A key event changed the situation though, in August 1939. After negotiations for an alliance broke down with The Western Powers, Stalin signed the Molotov-Ribbentropp Non-aggression Pact. This of course meant that Germany would not face a two front war (at least not for a while) as it had immediately in 1914. Still, things were not inevitable. While it would be difficult, the war still seemed winnable for the British and French. Their defenses on The Maginot Line were still formidable. Of course, as it turns out, the Germans ended up largely bypassing the line through the Ardennes defeated the French, and drove the British off the continent. There was nothing inevitable about this victory though--it turned out the German doctrine was superior (massing their tanks in formation, greater radio coordination between air and ground forces) but it wasn't as if the Germans knew that this attack through the Ardennes would be a success, it just seemed like a better alternative to repeating Schlieffen (attacking through Belgium). The speed and success of the campaign in the West astonished the Germans almost as much as it did the British and French.

It's hard to argue that by the end of the year 1940, and the beginning of 1941 the Germans weren't sitting in a good position. True, they did fail to win air superiority over Britain and drive them out of the war, but on the other hand, the British could not inflict catastrophic damage on Germany either to drive it out of the war. At sea, the British were losing more in the tonnage war than they could build. On land, when German forces engaged Allied the Gemrans tended to be successful.

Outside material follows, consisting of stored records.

(** * YDownloader: the job coordinator, its record and its leaf helpers

    A shallow embedding of the domain layer of the repository
    ([src/domain/models.py], [src/domain/validators.py],
    [src/domain/download_service.py]) and of the progress hook of
    [src/infra/ytdlp_adapter.py], followed by the properties the
    specification states about them.

    Conventions of the embedding:
    - Python [int] is [Z]; [str] is [string]; [Optional[T]] is [option T];
    - a call that may raise returns a [Result]; code that mutates objects
      or calls collaborators runs in the monad [M] over a [World];
    - a path is the text [str(path)] gives, joined as [pathlib] joins
      paths of the POSIX flavour;
    - [datetime.now()] reads a clock kept in the world, [uuid.uuid4()]
      draws from a supply of the collaborators;
    - Python floats are IEEE 754 binary64 values, computed with the
      Standard Library's [SpecFloat]. *)

From Stdlib Require Import ZArith Ascii String List SpecFloat.
From stdpp Require Import base option list gmap strings pretty.

Local Open Scope string_scope.
Local Open Scope Z_scope.

(** ** Python values shared by all modules *)

(** The exceptions the modelled code raises or catches, all of them
    instances of [Exception].  [DomainError] stands for the subclasses
    of [src/domain/errors.py] other than [CancelledException]: they
    carry a technical message and a [user_message].  [Exception_] is
    any other exception, which has no [user_message] attribute.  What
    is raised outside the [Exception] hierarchy ([KeyboardInterrupt],
    [SystemExit]) is [Worker.NotException] below. *)
Inductive PyExc : Type :=
  | ValueError (message : string)
  | KeyError (key : string)
  | TypeError (message : string)
  | ImportError (message : string)
  | OverflowError (message : string)
  | CancelledException
  | DomainError (message user_message : string)
  | Exception_ (message : string).

(** [str(e)] *)
Definition str_exc (e : PyExc) : string :=
  match e with
  | ValueError m | TypeError m | ImportError m | OverflowError m
  | Exception_ m => m
  | KeyError k => "'" +:+ k +:+ "'"
  | CancelledException => "Download cancelled by user"
  | DomainError m _ => m
  end.

(** [getattr(e, "user_message")] when [hasattr(e, "user_message")] *)
Definition user_message_of (e : PyExc) : option string :=
  match e with
  | CancelledException => Some "Descarga cancelada."
  | DomainError _ um => Some um
  | _ => None
  end.

Inductive Result (A : Type) : Type :=
  | Ok (a : A)
  | Raise (e : PyExc).
Arguments Ok {A} a.
Arguments Raise {A} e.

(** Truth value of an [Optional[str]]: [None] and [""] are false. *)
Definition truthy_str (o : option string) : bool :=
  match o with
  | Some s => negb (String.eqb s "")
  | None => false
  end.

Definition Path : Type := string.
Definition datetime : Type := nat.

(** *** [pathlib]: paths of the POSIX flavour

    A [Path] is kept as the text [str(path)] gives.  [posix_str s] is
    [str(PurePosixPath(s))]: exactly two leading slashes are kept, any
    other number of them is one root slash; empty components and [.]
    are dropped, [..] is kept; the empty path is written [.]. *)
Fixpoint lstrip_slash (s : string) : string :=
  match s with
  | String "/" s' => lstrip_slash s'
  | _ => s
  end.

(** [s.split("/")] *)
Fixpoint split_slash (s : string) : list string :=
  match s with
  | EmptyString => [EmptyString]
  | String c s' =>
      match split_slash s' with
      | part :: parts =>
          if Ascii.eqb c "/" then EmptyString :: part :: parts
          else String c part :: parts
      | [] => [String c EmptyString]
      end
  end.

Definition posix_root (s : string) : string :=
  match (String.length s - String.length (lstrip_slash s))%nat with
  | O => ""
  | 2%nat => "//"
  | _ => "/"
  end.

Definition posix_parts (s : string) : list string :=
  List.filter (fun x => negb (String.eqb x "") && negb (String.eqb x "."))
              (split_slash (lstrip_slash s)).

(** ["/".join(parts)] *)
Definition join_slash (parts : list string) : string :=
  match parts with
  | [] => ""
  | part :: rest => fold_left (fun acc x => acc +:+ "/" +:+ x) rest part
  end.

Definition posix_format (root : string) (parts : list string) : Path :=
  let text := root +:+ join_slash parts in
  if String.eqb text "" then "." else text.

Definition posix_str (s : string) : Path :=
  posix_format (posix_root s) (posix_parts s).

(** [folder / name]: an absolute [name] replaces [folder], the
    components of a relative one follow those of [folder]. *)
Definition path_div (folder : Path) (name : string) : Path :=
  match name with
  | String "/" _ => posix_str name
  | _ => posix_format (posix_root folder)
                      (posix_parts folder ++ posix_parts name)
  end.

(** ** [src/domain/models.py] *)

Inductive DownloadFormat : Type := VIDEO | AUDIO.

Inductive DownloadStatus : Type :=
  | PENDING | CONNECTING | DOWNLOADING | PROCESSING
  | COMPLETED | CANCELLED | ERROR.

Definition format_value (f : DownloadFormat) : string :=
  match f with VIDEO => "video" | AUDIO => "audio" end.

Definition status_value (s : DownloadStatus) : string :=
  match s with
  | PENDING => "pending" | CONNECTING => "connecting"
  | DOWNLOADING => "downloading" | PROCESSING => "processing"
  | COMPLETED => "completed" | CANCELLED => "cancelled" | ERROR => "error"
  end.

Module Download.

Record t : Type := mk {
  url : string;
  output_path : Path;
  format : DownloadFormat;
  id : string;
  status : DownloadStatus;
  progress : Z;
  title : option string;
  error_message : option string;
  started_at : datetime;
  completed_at : option datetime
}.

(** The dataclass constructor followed by [__post_init__]: every field
    is a keyword argument; the callers below pass the defaults. *)
Definition __post_init__ (self : t) : Result t :=
  if (0 <=? progress self) && (progress self <=? 100) then Ok self
  else Raise (ValueError ("Progress must be between 0 and 100, got "
                          +:+ pretty (progress self))).

Definition init (url : string) (output_path : Path) (format : DownloadFormat)
    (id : string) (status : DownloadStatus) (progress : Z)
    (title error_message : option string)
    (started_at : datetime) (completed_at : option datetime) : Result t :=
  __post_init__ (mk url output_path format id status progress title
                    error_message started_at completed_at).

Definition update_progress (percent : Z) (status : DownloadStatus)
    (title : option string) (self : t) : t :=
  mk (url self) (output_path self) (format self) (id self)
     status
     (Z.max 0 (Z.min 100 percent))
     (if truthy_str title then title else Download.title self)
     (error_message self) (started_at self) (completed_at self).

Definition mark_completed (now : datetime) (self : t) : t :=
  mk (url self) (output_path self) (format self) (id self)
     COMPLETED 100 (title self) (error_message self) (started_at self)
     (Some now).

Definition mark_error (message : string) (now : datetime) (self : t) : t :=
  mk (url self) (output_path self) (format self) (id self)
     ERROR (progress self) (title self) (Some message) (started_at self)
     (Some now).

Keeping these in mind there are several things that make 1941 the key year in which the war became, in hindsight, unwinnable for Nazi Germany.

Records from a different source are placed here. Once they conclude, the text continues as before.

(** * The local scheduler's scheduling algorithm

    A shallow embedding of [src/local_scheduler/local_scheduler_algorithm.cc]
    and the properties of its state machine.

    Conventions of the embedding.
    - Every function takes the collaborator state ([LocalSchedulerState], the
      fields of it that this file reads or that its callees write) and the
      [SchedulingAlgorithmState] and returns the new ones: explicit state
      passing in the order of the source's statements.
    - A failed [CHECK] ends the process ([Fatal]); a use of an invalidated
      list iterator or of a null handle is [Undefined].
    - Calls into collaborators (worker assignment, task table, object store,
      worker spawn, [LOG_INFO] and [LOG_WARN], [TaskSpec_free]) are appended
      to the [effects] log of the collaborator state, in call order.
      [LOG_DEBUG] and the debug printers are left out, as are the destructor
      [SchedulingAlgorithmState_free] and [print_worker_info].
    - [int64_t] and [double] quantities are integers ([Z]).  The increment
      of an actor's [task_counter] at [INT64_MAX] overflows a signed integer
      and is [Undefined]; the lengths of the queues stay far below that
      bound.  Rounding of [double] is outside the development. *)

From stdpp Require Import gmap list strings.
From Stdlib Require Import ZArith.
(** * Python Bridge: the step executor and the test runner of [main.py]

    A shallow embedding of [SeleniumExecutor] and of the [/execute-test]
    handler.  The browser driver, the clock, the uuid generator and the
    builtins [int] and [time.sleep] are external collaborators: they are
    the operations of a [Platform], and every theorem holds for every
    platform.  Python exceptions are an
    [outcome]; the module-level dict [active_drivers] and the queue of
    background tasks are fields of the [world] that the code threads. *)

From Stdlib Require Import ZArith String Ascii List Lia.
From stdpp Require Import base tactics option list gmap strings pretty fin_maps.

Open Scope string_scope.
Open Scope Z_scope.

(** ** Exceptions and outcomes *)

(** An instance of a subclass of [Exception], as [except Exception] catches
    it; the code reads [type(e).__name__] and [str(e)] off it. *)
Record exn : Type := Exn { ex_type : string; ex_msg : string }.

Inductive outcome (A : Type) : Type :=
| Ok (a : A)
| Raise (e : exn).
Arguments Ok {A} a.
Arguments Raise {A} e.

Definition succeeded {A} (o : outcome A) : bool :=
  match o with Ok _ => true | Raise _ => false end.

Definition value_or {A} (d : A) (o : outcome A) : A :=
  match o with Ok a => a | Raise _ => d end.

(** For a method that returns an object or Python's [None]. *)
Definition returned_some {A} (o : outcome (option A)) : bool :=
  match o with Ok (Some _) => true | _ => false end.

Definition returned {A} (d : A) (o : outcome (option A)) : A :=
  match o with Ok (Some a) => a | _ => d end.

  1. The Lend-Lease Act, March 11, 1941--The US now gives billions of dollars free, or nearly for free, in weapons and supplies to countries fighting the Axis. Most importantly the USSR and British Empire. This ensures that the gigantic industrial might of the United States would now be against Germany.

  2. Invasion of the Soviet Union, June 22, 1941--The the largest invasion of world history. This front will tie down more than approximately 2/3 of German troops for the majority of the rest of the war.

  3. German advance on Moscow stalls on December 5, 1941--BARBAROSSA ends, German troops settle in for a protracted war deep in Russia and their strained supply lines are inadequate to the task.

  4. The United States declares war on Germany, December 11, 1941--this makes official what has already been an undeclared war for months. FDR agrees with Winston Churchill on a "Europe First" strategy--Germany, the most important opponent, must be eliminated before Japan. The majority of US production goes toward Europe.

By the end of 1941 Germany finds itself outnumbered and outgunned, on multiple fronts. In 1941 The Big Three (US, UK, USSR) have a combined 4:1 advantage over Germany in GDP; in 1942 it is 4.2:1; in 1943 it's 4.5:1; in 1944 it is 4.7:1. It became a war of attrition the Germans simply could never hope to win.